Authors: Menglu Li, Majd Alber, Ramtin Asgarianamiri, Lian Zhao, Xiao-Ping Zhang

Published: 2025-12-15 06:18:43+00:00

Comment: 6 pages, 4 figures, 2 tables

AI Summary

This paper introduces HQ-MPSD, a high-quality, multilingual partial deepfake speech dataset designed to address limitations of existing datasets which often contain superficial artifacts. HQ-MPSD uses linguistically coherent splice points derived from forced alignment and incorporates background effects, yielding perceptually natural samples. Benchmarking state-of-the-art models on HQ-MPSD reveals significant performance drops, highlighting generalization challenges once low-level artifacts are removed and multilingual and acoustic diversity are introduced.

Abstract

Detecting partial deepfake speech is challenging because manipulations occur only in short regions while the surrounding audio remains authentic. However, existing detection methods are fundamentally limited by the quality of available datasets, many of which rely on outdated synthesis systems and generation procedures that introduce dataset-specific artifacts rather than realistic manipulation cues. To address this gap, we introduce HQ-MPSD, a high-quality multilingual partial deepfake speech dataset. HQ-MPSD is constructed using linguistically coherent splice points derived from fine-grained forced alignment, preserving prosodic and semantic continuity and minimizing audible and visual boundary artifacts.

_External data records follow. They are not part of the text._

(** Running the latch's loop, by a parent that is not counted at the latch. *)
Lemma after_latch_inv gettid th c th' : 0 < gettid ->
  child_inv gettid th -> CountDownLatch.passed (latch_ th) = 0%nat ->
  (PCondition.sleeping c + PCondition.woken c = 0)%nat ->
  (CurrentThread.t_cachedTid (childData th) = 0 \/ CurrentThread.t_cachedTid (childData th) = gettid) ->
  after_latch th (CountDownLatch.wait_loop
    (CountDownLatch.mk (CountDownLatch.count_ (latch_ th)) c (CountDownLatch.passed (latch_ th)))) = Some th' ->
  inv gettid th' /\ (CountDownLatch.count_ (latch_ th) = 0 -> parent_ th' = After).
Proof.
  intros Hg Hc Hp0 Hn Ht. unfold after_latch, CountDownLatch.wait_loop. cbn. rewrite Hp0.
  destruct (Z.ltb_spec 0 (CountDownLatch.count_ (latch_ th))) as [Hpos|Hz]; cbn.
  - rewrite bool_decide_false by done. intros [= <-]. split; [|intros; lia].
    split; [done|]. split; [|done]. unfold parent_inv, at_latch. cbn. repeat split; lia.
  - rewrite bool_decide_true by done. unfold start_returns. cbn.
    destruct (child_count _ _ Hc) as [?|[Hcz Htid]]; [lia|]. rewrite Htid.
    destruct (Z.ltb_spec 0 gettid); [|lia]. intros [= <-]. split; [|done].
    split; [done|]. split; [|done]. unfold parent_inv, at_latch. cbn. done.
Qed.

Lemma after_latch_some gettid th c : 0 < gettid ->
  child_inv gettid th -> CountDownLatch.passed (latch_ th) = 0%nat ->
  exists th', after_latch th (CountDownLatch.wait_loop
    (CountDownLatch.mk (CountDownLatch.count_ (latch_ th)) c (CountDownLatch.passed (latch_ th)))) = Some th'.
Proof.
  intros Hg Hc Hp0. unfold after_latch, CountDownLatch.wait_loop. cbn. rewrite Hp0.
  destruct (Z.ltb_spec 0 (CountDownLatch.count_ (latch_ th))) as [Hpos|Hz]; cbn.
  - rewrite bool_decide_false by done. by eexists.
  - rewrite bool_decide_true by done. unfold start_returns. cbn.
    destruct (child_count _ _ Hc) as [?|[Hcz Htid]]; [lia|]. rewrite Htid.
    destruct (Z.ltb_spec 0 gettid); [by eexists|lia].
Qed.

The dataset contains 350.8 hours of speech across eight languages and 550 speakers, with background effects added to better reflect real-world acoustic conditions. MOS evaluations and spectrogram analysis confirm the high perceptual naturalness of the samples. We benchmark state-of-the-art detection models through cross-language and cross-dataset evaluations, and all models experience performance drops exceeding 80% on HQ-MPSD. These results demonstrate that HQ-MPSD exposes significant generalization challenges once low-level artifacts are removed and multilingual and acoustic diversity are introduced, providing a more realistic and demanding benchmark for partial deepfake detection. The dataset can be found at: https://zenodo.org/records/17929533.


Key findings
State-of-the-art detection models experience performance drops exceeding 80% on HQ-MPSD in cross-language and cross-dataset evaluations. This severe degradation demonstrates that existing systems often overfit to superficial, dataset-specific artifacts (like unnatural boundary cues) and struggle to generalize to more realistic, artifact-controlled, multilingual, and acoustically diverse deepfake speech.
Approach
The authors create HQ-MPSD by generating fully deepfake speech from Multilingual LibriSpeech using XTTSv2, followed by a three-stage partial deepfake creation process. This process includes pre-normalization of loudness and spectral balance, alignment-based segment replacement using word-level forced alignment to ensure linguistic coherence, and acoustic augmentation with noise and reverberation to reflect real-world conditions. This meticulous design minimizes audible and visual boundary artifacts.
Datasets
HQ-MPSD (proposed dataset), Multilingual LibriSpeech (for generation), OpenSLR 26 (for RIR), MUSAN (for noise), PartialSpoof (for cross-dataset evaluation), Half-Truth, PartialEdit (for comparison in table).
Model(s)
GAT-ST (with SincNet, MFCC, spectrogram, W2v2-XLSR front-end features), TDAM, Nes2Net.